According to the Prosecutor General’s Office, the NABU agents were engaged in illegal surveillance from a set-up near their offices. However, special police forces with the NABU arrived to free them, leading to a physical clash between representatives of the two institutions, in which three Prosecutor General employees were allegedly assaulted and injured, Volodymyr Hutsuliak, director of the economic investigations department of the Prosecutor General’s Office said on August 13.
The conflict followed a controversial raid of the NABU’s headquarters by the Prosecutor General’s Office under a court-approved search warrant in a case related to the unauthorised wiretapping of phone conversations between suspects in a criminal investigation being conducted by the NABU. Ukrainian reformist lawmakers and public activists immediately slammed the move as an attempt to blackmail the NABU, an independent institution, which was created with the aim of fighting high-level corruption in Ukraine.
“This developing conflict is very negative for Ukraine’s image with Western institutions, especially since the NABU is considered to be the most independent law enforcement body in Ukraine, whereas the Prosecutor General’s Office is widely believed to represent the president’s interests,” Zenon Zawada at Kyiv-based brokerage Concorde Capital wrote in a research note on August 15. “The president ought to take measures to deflate this conflict and prevent it from escalating further.”

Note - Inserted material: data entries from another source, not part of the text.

Lemma chunks_shape_cons {T} (chunk_size : Z) (c : list T) chunks :
  Z.of_nat (length c) = chunk_size -> chunks_shape chunk_size chunks ->
  chunks_shape chunk_size (c :: chunks).
Proof.
  intros Hc Hs. destruct chunks; simpl; [lia | split; assumption].
Qed.

Lemma list_to_chunks_from_shape {T} (input chunk : list T) (chunk_size : Z) :
  Z.of_nat (length chunk) < chunk_size ->
  chunks_shape chunk_size (list_to_chunks_from input chunk chunk_size).
Proof.
  revert chunk. induction input as [|item input IH]; intros chunk Hlt; simpl.
  - destruct (0 <? Z.of_nat (length chunk)); simpl; [lia | exact I].
  - destruct (Z.geb_spec (Z.of_nat (length (chunk ++ [item]))) chunk_size) as [Hge|Hlt'].
    + apply chunks_shape_cons.
      * rewrite length_app in *. simpl in *. lia.
      * apply IH. simpl. lia.
    + apply IH. lia.
Qed.

Lemma chunks_shape_lookup {T} (chunk_size : Z) (chunks : list (list T)) i c :
  chunks_shape chunk_size chunks -> chunks !! i = Some c ->
  (S i < length chunks)%nat -> Z.of_nat (length c) = chunk_size.
Proof.
  revert i. induction chunks as [|c0 chunks IH]; intros i Hs Hi Hlen; [discriminate|].
  destruct chunks as [|c1 chunks]; [simpl in Hlen; lia|].
  destruct Hs as [Hc0 Hs]. destruct i as [|i]; simpl in Hi.
  - congruence.
  - apply (IH i Hs Hi). simpl in *. lia.
Qed.

Lemma chunks_shape_last {T} (chunk_size : Z) (chunks : list (list T)) c :
  0 <= chunk_size -> chunks_shape chunk_size chunks -> last chunks = Some c ->
  Z.of_nat (length c) <= chunk_size.
Proof.
  intros Hcs. induction chunks as [|c0 chunks IH]; intros Hs Hl; [discriminate|].
  destruct chunks as [|c1 chunks].
  - simpl in *. congruence.
  - destruct Hs as [_ Hs]. apply (IH Hs). exact Hl.
Qed.

(** C10. For every input sequence and every [chunk_size >= 1], the chunks of
    [_list_to_chunks], concatenated in order, are the input; no chunk is
    empty; every chunk but the last has exactly [chunk_size] elements and the
    last has at most [chunk_size]. *)
Theorem list_to_chunks_roundtrip {T} (input : list T) (chunk_size : Z) :
  1 <= chunk_size ->
  List.concat (_list_to_chunks input chunk_size) = input /\
  Forall (fun c => c <> []) (_list_to_chunks input chunk_size) /\
  (forall i c, _list_to_chunks input chunk_size !! i = Some c ->
               (S i < length (_list_to_chunks input chunk_size))%nat ->
               Z.of_nat (length c) = chunk_size) /\
  (forall c, last (_list_to_chunks input chunk_size) = Some c ->
             Z.of_nat (length c) <= chunk_size).
Proof.
  intros Hcs. unfold _list_to_chunks.
  assert (Hshape : chunks_shape chunk_size (list_to_chunks_from input [] chunk_size))
    by (apply list_to_chunks_from_shape; simpl; lia).
  repeat split.
  - apply list_to_chunks_from_concat.
  - apply list_to_chunks_from_nonempty.
  - intros i c Hi Hlen. exact (chunks_shape_lookup _ _ _ _ Hshape Hi Hlen).
  - intros c Hl.
    apply (chunks_shape_last chunk_size (list_to_chunks_from input [] chunk_size) c);
      [lia | exact Hshape | exact Hl].
Qed.

Lemma list_to_chunks_roundtrip_witness :
  1 <= 2 /\
  List.concat (_list_to_chunks [1; 2; 3; 4; 5] 2) = [1; 2; 3; 4; 5] /\
  _list_to_chunks [1; 2; 3; 4; 5] 2 = [[1; 2]; [3; 4]; [5]].
Proof.
  split; [lia|]. split.
  - apply (list_to_chunks_roundtrip [1; 2; 3; 4; 5] 2). lia.
  - reflexivity.
Defined.

(** ** Running the model when no call fails *)

Lemma bind_ok {A B} (m : M A) (k : A -> M B) w a w' :
  m w = (Ok a, w') -> bind m k w = k a w'.
Proof. intros H. unfold bind. rewrite H. reflexivity. Qed.

Lemma bind_raise {A B} (m : M A) (k : A -> M B) w e w' :
  m w = (Raise e, w') -> bind m k w = (Raise e, w').
Proof. intros H. unfold bind. rewrite H. reflexivity. Qed.

Lemma fault_point_nil what w : faults w = [] -> fault_point what w = (Ok tt, w).
Proof. intros H. unfold fault_point. rewrite H. reflexivity. Qed.

Lemma local_register_update_view_latest path name w h :
  faults w = [] -> lake w !! path = Some h ->
  local_register_update_view path name None w
  = (Ok tt, set_views (insert name (latest h)) w).
Proof.
  intros Hf Hl. unfold local_register_update_view.
  rewrite (bind_ok _ _ _ _ _ (fault_point_nil _ w Hf)). rewrite Hl. reflexivity.
Qed.

Lemma local_register_update_view_version path name w h v t :
  faults w = [] -> lake w !! path = Some h -> h !! v = Some t ->
  local_register_update_view path name (Some v) w
  = (Ok tt, set_views (insert name t) w).
Proof.
  intros Hf Hl Hv. unfold local_register_update_view.
  rewrite (bind_ok _ _ _ _ _ (fault_point_nil _ w Hf)). rewrite Hl, Hv. reflexivity.
Qed.

Lemma local_execute_sql_to_py_ok q w t :
  faults w = [] -> eval_query (now w) (views w) q = Some t ->
  local_execute_sql_to_py q w = (Ok t, w).
Proof.
  intros Hf He. unfold local_execute_sql_to_py.
  rewrite (bind_ok _ _ _ _ _ (fault_point_nil _ w Hf)). rewrite He. reflexivity.
Qed.

Lemma local_register_view_ok q name w t :
  faults w = [] -> eval_query (now w) (views w) q = Some t ->
  local_register_view q name w = (Ok tt, set_views (insert name t) w).
Proof.
  intros Hf He. unfold local_register_view.
  rewrite (bind_ok _ _ _ _ _ (local_execute_sql_to_py_ok _ _ _ Hf He)). reflexivity.
Qed.

Lemma local_execute_sql_to_delta_ok q path mode w t :
  faults w = [] -> eval_query (now w) (views w) q = Some t ->
  local_execute_sql_to_delta q path mode w
  = (Ok tt, add_event (EvLocalWrite q path mode) (write_delta path mode t w)).
Proof.
  intros Hf He. unfold local_execute_sql_to_delta.
  rewrite (bind_ok _ _ _ _ _ (local_execute_sql_to_py_ok _ _ _ Hf He)). reflexivity.
Qed.

Lemma source_write_sql_to_delta_ok sql path mode w t :
  faults w = [] -> eval_source (now w) (source_name w) (source_rows w) sql = Some t ->
  source_write_sql_to_delta sql path mode w
  = (Ok tt, add_event (EvSourceWrite sql path mode) (write_delta path mode t w)).
Proof.
  intros Hf He. unfold source_write_sql_to_delta.
  rewrite (bind_ok _ _ _ _ _ (fault_point_nil _ w Hf)). rewrite He. reflexivity.
Qed.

The NABU has gained popularity by its recent investigation of a criminal group allegedly involved in illegal schemes when selling gas produced with the participation of state-owned company Ukrgazvydobuvannia. The case is regarded as a rare attempt to investigate high-profile crimes in Ukraine over the past two years.
On July 5, Ukraine’s parliament, the Verkhovna Rada, approved the criminal prosecution, detention and arrest of Oleksandr Onyshchenko, a member of the Volia Narodu (People's Will) parliamentary group, who allegedly was involved in the schemes. Later, the politician said that he is seeking political asylum in the UK
On August 11, the NABU’s Sytnyk, who is the former chief investigator of the prosecutor’s office in the Kyiv region, claimed that a PR campaign to discredit the country’s anti-corruption agencies, including the Bureau, will be carried out in September-October.
He also recognised certain signs of a conflict between the NABU and the Prosecutor General’s Office. “Our work causes more and more resistance, in particular on the part of other law enforcement agencies,” Sytnyk underlined. “This won't stop us any way.”